El Capitán Bartolomé de Castro, vecino de este pueblo y albacea de Ana de Alfaro, vende a Manuel de Olmedo, un pedazo de solar que está en este pueblo, frente a la calle que sube al Calvario, linda al sur con la iglesia de este pueblo, al poniente con casa y solar de Manuel de Olmedo, al norte con casa y solar de Pascual Sánchez, el cual tiene de frente 15 varas y de fondo 27 varas, al precio de 40 pesos.
Testamento de Doña Ana de Alfaro, viuda, vecina de Jalapa, hija legítima de Sebastián Méndez y de Ana de Alfaro, difuntos, vecinos que fueron de este pueblo, de donde es natural la otorgante.
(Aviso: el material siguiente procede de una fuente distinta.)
(** C10: in an accepted NOTIFY an [expires] parameter of 0 has the effect
    of an absent one: the expression [subscription_state.expires ||
    this.expires] evaluated by both [receiveRequest] methods yields the
    previously known value.  A Subscription keeps the lifetime it had,
    whatever the state token, and for [active] and [pending] re-arms its
    watchdog for that lifetime; the Subscriber constructs the Subscription
    (for [active] and [pending]) with its own requested lifetime, whatever
    the Dialog constructor does, and that Subscription, registered under
    the id of its dialog, arms its watchdog for it.  In neither place is 0
    adopted. *)
Theorem notify_expires_zero_falls_back :
  (forall v previous, v = Some 0%Z \/ v = None -> js_or v previous = previous)
  /\ (forall w r s request ss initial,
        live w -> store w !! r = Some s -> accepted request initial w ->
        req_Subscription_State request = Some ss ->
        ss_expires ss = Some 0%Z \/ ss_expires ss = None ->
        exists w' s',
          Subscription_receiveRequest r request initial w = Some (tt, w')
          /\ store w' !! r = Some s'
          /\ sn_expires s' = sn_expires s
          /\ (ss_state ss = "active" \/ ss_state ss = "pending" ->
              sn_N s' = Some (next_timer w)
              /\ timers w' = <[next_timer w := (subscription_timer_N r,
                                                (sn_expires s * 1000)%Z)]>
                               (cleared (sn_N s) (timers w))))
  /\ (forall Dialog_constructor w request ss,
        fst <$> Subscriber_matchEvent request w = Some true ->
        req_Subscription_State request = Some ss ->
        ss_expires ss = Some 0%Z \/ ss_expires ss = None ->
        ss_state ss = "active" \/ ss_state ss = "pending" ->
        Subscriber_receiveRequest Dialog_constructor request w
        = (Subscription_new Dialog_constructor request (ss_state ss)
             (expires (subscriber w)) ;; mret tt)
            (with_timers (cleared (N (subscriber w)) (timers w)) (next_timer w) w)
        /\ (is_Some (dialog_id (constructed_dialog Dialog_constructor request UAS)) ->
            exists w' s',
              Subscriber_receiveRequest Dialog_constructor request w = Some (tt, w')
              /\ store w' !! next_ref w = Some s'
              /\ sn_expires s' = expires (subscriber w)
              /\ sn_N s' = Some (next_timer w)
              /\ timers w' = <[next_timer w := (subscription_timer_N (next_ref w),
                                                (expires (subscriber w) * 1000)%Z)]>
                               (cleared (N (subscriber w)) (timers w)))).
Proof.
  assert (forall w r s request ss initial,
     store w !! r = Some s -> accepted request initial w ->
     req_Subscription_State request = Some ss ->
     ss_expires ss = Some 0%Z \/ ss_expires ss = None ->
     ss_state ss = "active" \/ ss_state ss = "pending" ->
     exists w' s',
       Subscription_receiveRequest r request initial w = Some (tt, w')
       /\ store w' !! r = Some s'
       /\ sn_expires s' = sn_expires s
       /\ sn_N s' = Some (next_timer w)
       /\ timers w' = <[next_timer w := (subscription_timer_N r, (sn_expires s * 1000)%Z)]>
                        (cleared (sn_N s) (timers w))) as HA.
  { intros w r s request ss initial Hs Hacc Hss Hexp [Ha|Hp].
    - eexists _, _.
      split; [by eapply Subscription_receiveRequest_active|]. simpl.
      split; [apply lookup_insert_eq|].
      rewrite (js_or_zero_or_absent _ _ Hexp). by repeat split.
    - eexists _, _.
      split; [by eapply Subscription_receiveRequest_pending|]. simpl.
      split; [apply lookup_insert_eq|].
      rewrite (js_or_zero_or_absent _ _ Hexp). by repeat split. }
  split; [exact js_or_zero_or_absent|]. split.
  - intros w r s request ss initial Hl Hs Hacc Hss Hexp.
    destruct (decide (ss_state ss = "active")) as [Ha|Hna];
      [|destruct (decide (ss_state ss = "pending")) as [Hp|Hnp]].
    + destruct (HA w r s request ss initial) as (w' & s' & ? & ? & ? & ? & ?); auto.
      exists w', s'. by repeat split.
    + destruct (HA w r s request ss initial) as (w' & s' & ? & ? & ? & ? & ?); auto.
      exists w', s'. by repeat split.
    + destruct (decide (ss_state ss = "terminated")) as [Ht|Hnt].
      * destruct (Subscription_receiveRequest_terminated w r s request ss initial)
          as (w1 & s1 & Hrun & Hs1 & _ & He); try done.
        eexists _, s1. split; [exact Hrun|]. simpl.
        split; [done|]. split; [done|]. by intros [?|?].
      * eexists _, s.
        split; [by apply (Subscription_receiveRequest_other w r request ss initial)|].
        simpl.
        split; [done|]. split; [done|]. by intros [?|?].
  - intros D w request ss Hm Hss Hexp Htoken. split.
    + rewrite (Subscriber_receiveRequest_constructs D request ss w Hm Hss) by tauto.
      by rewrite (js_or_zero_or_absent _ _ Hexp).
    + intros [id Hid].
      rewrite (Subscriber_receiveRequest_creates D id request ss w Hid Hm Hss) by tauto.
      rewrite (js_or_zero_or_absent _ _ Hexp).
      set (w1 := registered D id request (ss_state ss) (expires (subscriber w)) _).
      destruct (HA w1 (next_ref w) _ request ss true (lookup_insert_eq _ _ _)) as
        (w' & s' & Hrun & Hs' & He & HN & Ht); try done; [by left|].
      exists w', s'. unfold mbind, M_MBind, M_bind. rewrite Hrun.
      repeat split; try done.
Qed.

Lemma notify_expires_zero_falls_back_witness :
  js_or (Some 0%Z) 180%Z = 180%Z
  /\ (exists w' s',
        Subscription_receiveRequest 0 (example_notify "message-summary" "active" (Some 0%Z))
          false (world_one "active") = Some (tt, w')
        /\ store w' !! 0 = Some s'
        /\ sn_expires s' = 180%Z
        /\ ("active" = "active" \/ "active" = "pending" ->
            sn_N s' = Some 2
            /\ timers w' = <[2 := (subscription_timer_N 0, 180000%Z)]>
                             (cleared (Some 1) (timers (world_one "active")))))
  /\ (exists w' s',
        Subscriber_receiveRequest Dialog_of_message
          (example_notify "message-summary" "pending" (Some 0%Z)) world_notify_wait
        = Some (tt, w')
        /\ store w' !! 0 = Some s'
        /\ sn_expires s' = 180%Z
        /\ sn_N s' = Some 1
        /\ timers w' = <[1 := (subscription_timer_N 0, 180000%Z)]>
                         (cleared (Some 0) (timers world_notify_wait))).
Proof.
  destruct notify_expires_zero_falls_back as (H0 & HA & HB). split; [|split].
  - apply H0. left. reflexivity.
  - apply (HA (world_one "active") 0 (example_subscription "active")
              (example_notify "message-summary" "active" (Some 0%Z))
              {| ss_state := "active"; ss_expires := Some 0%Z; ss_reason := None |} false).
    + apply world_one_live.
    + reflexivity.
    + right. reflexivity.
    + reflexivity.
    + left. reflexivity.
  - apply (HB Dialog_of_message world_notify_wait
              (example_notify "message-summary" "pending" (Some 0%Z))
              {| ss_state := "pending"; ss_expires := Some 0%Z; ss_reason := None |}).
    + reflexivity.
    + reflexivity.
    + left. reflexivity.
    + right. reflexivity.
    + eexists. reflexivity.
Defined.

(** ** The 2xx response to the initial SUBSCRIBE *)

Lemma test_2xx_not_1xx n : test_2xx n = true -> test_1xx n = false.
Proof.
  unfold test_2xx, test_1xx, test_class.
  destruct (ToString n) as [|c [|d1 [|d2 [|? ?]]]]; try done.
  destruct (Ascii.eqb_spec c "2"%char) as [->|]; [done|].
  by rewrite !andb_false_l.
Qed.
Declara que estuvo casada en primeras nupcias con Juan Martín de Ávila, vecino que fue de este pueblo de Jalapa, con quien procreó a María Olalla, casada con el alférez Dionisio de Hevia, vecino de Oaxaca; Ana de Ávila, difunta, religiosa del convento de San Gerónimo; y Simón de Ávila, difunto. Declara estuvo casada en segundas nupcias con el Capitán Sebastián de la Peña, con quien procreó a doña Sebastiana de la Peña, difunta, casada con el capitán Andrés de Urquía; a doña Josefa de la Peña, casada con Gonzalo Márquez de Acevedo; y a Sebastián de la Peña, de catorce años de edad. Declara debe de resto de una escritura de mayor cuantía a Juan Jácome Faseres, mercader vecino de la ciudad de Sevilla, 1 100 pesos de oro común, asimismo, declara que debe y le deben diferentes personas que se mencionan. Declara que su hermano Diego Méndez de Alfaro, que está al presente en el reino de Perú, le debe 2 000 pesos, asimismo declara que en las casas de su morada ya no tiene ningún derecho, pues vendió lo que le correspondía, solamente su otro hermano, que está en China, tiene una poca parte. Nombra como albaceas al licenciado Diego de Rebollar, presbítero de este pueblo, ya a sus yernos Andrés de Urquía y Gonzalo Márquez de Acevedo. Nombra como herederos a sus hijos.